I don’t know anything about business, so how could I possibly succeed?
I don’t want to get involved in ‘marketing’ because marketers are slicksters who try to get people’s money.
When Kate Swoboda started working for herself, these are the stories she carried. She didn’t question them. Instead, she believed them wholeheartedly. She wholeheartedly believed that she innately didn’t understand business-related information, and clearly couldn’t succeed. She wholeheartedly believed that marketing was bad and always used as a manipulative ploy.
Many of us do the same. Our stories just have different subjects.
For instance, according to Swoboda, spouses may carry the story “I’m just not in love anymore,” making it that much harder to work on their marriage. New moms may carry the story “If I’m not always paying attention to my child, she’s missing out on my love,” losing themselves and their happiness.
All of these are examples of limiting stories.
Limiting stories are internalized beliefs and assumptions about the way the world works, who we are and what we’re capable of, said Swoboda, a coach and author of the new excellent, eye-opening book The Courage Habit: How to accept your fears, release the past and live your courageous life. These stories also tend to dictate our actions, leaving us stuck and spinning our wheels.
“A story that ‘everything is figure-out-able’ is a pretty helpful story, but a story that ‘I just wasn’t born as courageous as everyone else’ is not so helpful,” Swoboda said. And that latter story may keep you stuck in a toxic relationship. It may keep you stuck in an unfulfilling job. It may stop you from pursuing all sorts of nourishing, energizing goals.
“In essence, limiting stories are in play when we assume that we (or the world) must be a certain way in order to get what we want, and that we are not up to the task, and then we feel stuck.”
Limiting stories are stubborn and often slip by our consciousness. Because we’re blind to any contradictory evidence. We’re too busy amassing proof that our stories are true, which means we see the evidence everywhere.
Swoboda, founder of YourCourageousLife.com, shared these examples: When your marriage is going through a rough patch and you believe “I’m just not in love anymore,” every disappointment is simply additional confirmation that your love is gone. If you’re a mom who believes in being with your child all the time, when you finally do take a break and your baby bawls, you see this as pure validation of your over-parenting. (In reality, “it might be as simple as a normal adjustment reaction from a child who is used to getting on-demand attention.”)
“If you look for the evidence that a limiting story is true, you’ll always find it.”
The great thing about limiting stories is that they’re not permanent, perpetual things. Once we recognize them, we can revise them. Swoboda suggested these steps.
Explore alternatives. To start, Swoboda recommended asking yourself these questions: “What in my life doesn’t feel good?
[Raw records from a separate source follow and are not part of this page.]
Lemma to_string_shape_witness :
  exists text,
    to_string (mk_pawned_pw sample_hash (-7)) = Some text
    /\ (42 <= length text <= 52)%nat.
Proof.
  destruct (to_string_shape (mk_pawned_pw sample_hash (-7)))
    as (text & E & Hl & _).
  - apply sample_well_formed; [reflexivity | reflexivity | vm_compute; split; discriminate].
  - exists text. split; assumption.
Defined.

(** X5.  The count survives the round trip through text, and the text is
    stable: reading the rendering of a well-formed record back gives a
    record with the same count whose own rendering is the same text. *)
Theorem to_string_count_roundtrip p :
  well_formed p ->
  exists text q,
    to_string p = Some text
    /\ convert_to_binary text = Some q
    /\ count q = count p
    /\ to_string q = Some text.
Proof.
  intros (Hlen & _ & Hc).
  destruct (to_string_roundtrip p Hlen Hc) as (text & Ht & Hq).
  exists text. eexists. split; [exact Ht|]. split; [exact Hq|].
  cbn [count]. split; [reflexivity|].
  unfold to_string in *. rewrite hash_to_hex_spec in *.
  cbn [hash count]. rewrite render_low_stable. exact Ht.
Qed.

Lemma to_string_count_roundtrip_witness :
  exists text q,
    to_string (mk_pawned_pw sample_hash 2147483647) = Some text
    /\ convert_to_binary text = Some q
    /\ count q = 2147483647.
Proof.
  destruct (to_string_count_roundtrip (mk_pawned_pw sample_hash 2147483647))
    as (text & q & Ht & Hq & Hcount & _).
  - apply sample_well_formed; [reflexivity | reflexivity | vm_compute; split; discriminate].
  - exists text, q. repeat split; assumption.
Defined.

(** ** More on [write_lines] *)

Lemma split_lf_no_lf s : Forall (fun l => ~ In LF l) (split_lf s).
Proof.
  induction s as [|c t IH]; [repeat constructor; auto|].
  cbn [split_lf]. destruct (Ascii.eqb_spec c LF) as [->|Hc].
  - constructor; [auto | exact IH].
  - destruct (split_lf t) as [|l ls]; [repeat constructor; intros [?|[]]; congruence|].
    inversion IH as [|? ? Hl Hls]; subst. constructor; [|exact Hls].
    intros [?|?]; [congruence | contradiction].
Qed.

Lemma split_lf_whole s : ~ In LF s -> split_lf s = [s].
Proof.
  induction s as [|c t IH]; intros Hno; [reflexivity|].
  cbn [split_lf]. destruct (Ascii.eqb_spec c LF) as [->|Hc].
  - exfalso. apply Hno. left. reflexivity.
  - rewrite IH by (intros H; apply Hno; right; exact H). reflexivity.
Qed.

Lemma strip_incl l c : In c (strip_trailing_cr l) -> In c l.
Proof.
  rewrite <- (strip_prefix l) at 1. intros H.
  rewrite <- (firstn_skipn (length (strip_trailing_cr l)) l).
  apply in_or_app. left. exact H.
Qed.

Lemma last_app_nonempty (a b : list ascii) d :
  b <> [] -> last (a ++ b) d = last b d.
Proof.
  intros Hb. destruct (exists_last Hb) as (b' & x & ->).
  rewrite app_assoc, !last_last. reflexivity.
Qed.

Lemma last_default_nonempty (l : list ascii) d d' :
  l <> [] -> last l d = last l d'.
Proof.
  intros Hl. destruct (exists_last Hl) as (l' & x & ->).
  rewrite !last_last. reflexivity.
Qed.

Lemma prefixed_last pfx l :
  last pfx CR <> CR -> last (pfx ++ strip_trailing_cr l) CR <> CR.
Proof.
  intros Hp. destruct (strip_trailing_cr l) as [|x t] eqn:E.
  - rewrite app_nil_r. exact Hp.
  - rewrite last_app_nonempty by discriminate.
    rewrite (last_default_nonempty _ CR LF) by discriminate.
    rewrite <- E. destruct (strip_trailing_cr_spec l) as (k & _ & H). exact H.
Qed.

(** X6.  Whatever the buffer holds, no text handed to the write function
    contains a line feed or ends in a carriage return, and each starts with
    the prefix (for a prefix free of line feeds that does not end in a
    carriage return, as every formatted prefix is). *)
Theorem write_lines_records_clean pfx buffer :
  last pfx CR <> CR -> ~ In LF pfx ->
  (N.of_nat (length pfx + length buffer) < 2 ^ 64)%N ->
  Forall (fun r => firstn (length pfx) r = pfx
                   /\ ~ In LF r
                   /\ last r CR <> CR)
         (fst (write_lines pfx buffer)).
Proof.
  intros Hlast Hno Hsize. rewrite write_lines_records by assumption.
  cbn [fst]. unfold records_of. apply Forall_forall. intros r Hr.
  apply in_map_iff in Hr as (l & <- & Hl).
  apply filter_In in Hl as [Hl _].
  pose proof (split_lf_no_lf buffer) as Hall. rewrite Forall_forall in Hall.
  specialize (Hall l Hl).
  split; [|split].
  - rewrite firstn_app, Nat.sub_diag, firstn_all. cbn [firstn].
    apply app_nil_r.
  - intros Hin. apply in_app_or in Hin as [Hin|Hin]; [contradiction|].
    apply Hall. apply strip_incl. exact Hin.
  - apply prefixed_last. exact Hlast.
Qed.

Lemma write_lines_records_clean_witness :
  Forall (fun r => firstn 5 r = str "0000A" /\ ~ In LF r /\ last r CR <> CR)
         (fst (write_lines (str "0000A") (str "1F:3" ++ [CR; LF; CR; CR; LF]))).
Proof.
  apply (write_lines_records_clean (str "0000A")
           (str "1F:3" ++ [CR; LF; CR; CR; LF])).
  - vm_compute. discriminate.
  - vm_compute. intros H. repeat (destruct H as [H|H]; [discriminate|]). exact H.
  - vm_compute. reflexivity.
Defined.

(** X7.  Lines are handled one by one: for two buffers joined by a line
    feed, [write_lines] makes the calls for the first, then those for the
    second, and returns the sum of the two counts. *)
Theorem write_lines_app_lf pfx a b :
  last pfx CR <> CR ->
  (N.of_nat (length pfx + (length a + 1 + length b)) < 2 ^ 64)%N ->
  write_lines pfx (a ++ LF :: b)
  = (fst (write_lines pfx a) ++ fst (write_lines pfx b),
     (snd (write_lines pfx a) + snd (write_lines pfx b))%N).
Proof.
  intros Hlast Hsize.
  rewrite !write_lines_records;
    try assumption; try (rewrite ?length_app; cbn [length]; lia).
  cbn [fst snd]. rewrite records_of_app_lf, length_app. f_equal. lia.
Qed.

Lemma write_lines_app_lf_witness :
  write_lines (str "0000A") (str "1F:3" ++ LF :: str "2E:1")
  = (fst (write_lines (str "0000A") (str "1F:3"))
       ++ fst (write_lines (str "0000A") (str "2E:1")),
     (snd (write_lines (str "0000A") (str "1F:3"))
      + snd (write_lines (str "0000A") (str "2E:1")))%N).
Proof.
  apply (write_lines_app_lf (str "0000A") (str "1F:3") (str "2E:1")).
  - vm_compute. discriminate.
  - vm_compute. reflexivity.
Defined.

Lemma records_count_bound pfx s :
  (length (records_of pfx s) <= length s)%nat.
Proof.
  unfold records_of. rewrite length_map.
  induction s as [|c t IH]; [cbn; lia|].
  cbn [split_lf]. destruct (Ascii.eqb c LF).
  - simpl. lia.
  - pose proof (split_lf_nonnil t) as Hne.
    destruct (split_lf t) as [|l ls]; [congruence|].
    simpl. destruct l; simpl in IH; lia.
Qed.

Lemma records_none_iff pfx s :
  records_of pfx s = [] <-> Forall (fun c => c = LF) s.
Proof.
  unfold records_of.
  induction s as [|c t IH]; [split; [constructor | reflexivity]|].
  cbn [split_lf]. destruct (Ascii.eqb_spec c LF) as [->|Hc].
  - simpl. rewrite IH. split.
    + intros H. constructor; [reflexivity | exact H].
    + intros H. inversion H; assumption.
  - pose proof (split_lf_nonnil t) as Hne.
    destruct (split_lf t) as [|l ls]; [congruence|].
    simpl. split; [discriminate|].
    intros H. inversion H; contradiction.
Qed.

(** X8.  The record count never exceeds the number of bytes of the buffer,
    and it is zero exactly when the buffer holds nothing but line feeds
    (the empty buffer included). *)
Theorem write_lines_count_bound pfx buffer :
  last pfx CR <> CR ->
  (N.of_nat (length pfx + length buffer) < 2 ^ 64)%N ->
  (snd (write_lines pfx buffer) <= N.of_nat (length buffer))%N
  /\ (snd (write_lines pfx buffer) = 0%N <-> Forall (fun c => c = LF) buffer)
  /\ (fst (write_lines pfx buffer) = [] <-> Forall (fun c => c = LF) buffer).
Proof.
  intros Hlast Hsize. rewrite write_lines_records by assumption.
  cbn [fst snd]. pose proof (records_count_bound pfx buffer) as Hb.
  split; [lia|]. split; [|apply records_none_iff].
  rewrite <- records_none_iff with (pfx := pfx).
  destruct (records_of pfx buffer); cbn [length]; split;
    try reflexivity; try discriminate; lia.
Qed.

Lemma write_lines_count_bound_witness :
  snd (write_lines (str "0000A") [LF; LF; LF]) = 0%N.
Proof.
  apply (write_lines_count_bound (str "0000A") [LF; LF; LF]).
  - vm_compute. discriminate.
  - vm_compute. reflexivity.
  - repeat constructor.
Defined.

(** ** From a range response to records *)

Lemma to_chars_digits c :
  exists sign ds,
    to_chars c = sign ++ map dec_digit_char ds
    /\ (sign = [] \/ sign = ["-"%char])
    /\ ds <> [] /\ Forall (fun d => (d < 10)%N) ds.
Proof.
  unfold to_chars. destruct (c <? 0).
  - exists ["-"%char], (digits 10 (Z.to_N (- c))).
    split; [reflexivity|]. split; [auto|].
    split; [apply digits_nonempty; lia | apply digits_bound; lia].
  - exists [], (digits 10 (Z.to_N c)).
    split; [reflexivity|]. split; [auto|].
    split; [apply digits_nonempty; lia | apply digits_bound; lia].
Qed.

Lemma dec_digit_char_plain d :
  (d < 10)%N -> dec_digit_char d <> LF /\ dec_digit_char d <> CR.
Proof.
  intros Hd.
  assert (H : forall d, (d < N.of_nat 10)%N ->
             (negb (Ascii.eqb (dec_digit_char d) LF)
              && negb (Ascii.eqb (dec_digit_char d) CR)) = true).
  { apply N_below_forallb. vm_compute. reflexivity. }
  specialize (H d Hd). apply andb_true_iff in H as [H1 H2].
  apply negb_true_iff in H1, H2.
  split; intros E; rewrite E in *; discriminate.
Qed.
Where do I yearn for something more, yet feel like I can’t get it or be it or have it?”
Jot down your responses, and then explore the question: “OK, is this really true? Can I find any place where it’s not? Is there an alternative?”
For example, when you examine these questions for your story that practicing self-care leading to your child missing out, you recall how much you loved spending time with your maternal grandma. You recall having an incredible experience at a summer soccer or art camp. You realize that your original story isn’t accurate, and other people can provide love and care for your child, and sometimes your child benefits from your absence.
Focus on your deep desires. Ask yourself: “Well, what do I really want, here?” Which is especially important to ask when you’re convinced that your story is true. For instance, if you truly believe you can’t have success in business, consider these additional questions from Swoboda: “What do I really want?” If I really want it bad enough, is there a way to learn? Is there someone else before me who was really, really bad at something who figured it out? Is there help? Is there value in going after what I want even if I’ll never ‘succeed’ by traditional measures?”
Honor your reactions and connections. Swoboda stressed the importance of trying two other strategies (which she explores in her book): “accessing the body” and “reaching out to create community.” This is vital when you realize that emotions like anger and sadness accompany an old story. Maybe, she said, you’re sad because you’ve carried a story for way too long, and you’re just now starting to question it.
“I think it’s really helpful to give yourself time to cry it out and have that authentic reaction, and to get out of your own head and be connected with [your community] who will reflect back to you that you are good enough, you are whole, you are trying your best and that is all anyone can ask.”
When Swoboda questioned her own stories about her business, she found a realistic and genuine reframe: “I might not ever be the best at running a business, but I bet I can earn enough income to support myself”; “I can define what marketing with integrity looks like, for me.” She didn’t sugarcoat her updated stories or paint them with positivity by saying she’ll be the best business person in the world and earn trillions of dollars.
Again, she sought truth.
“I try to look for a reframe that seems authentic and that builds in the direction of where I want to go, one small step at a time.” And that’s the other great thing about stories: When we revise them, even slightly, they can inspire and empower us, more than we ever thought possible.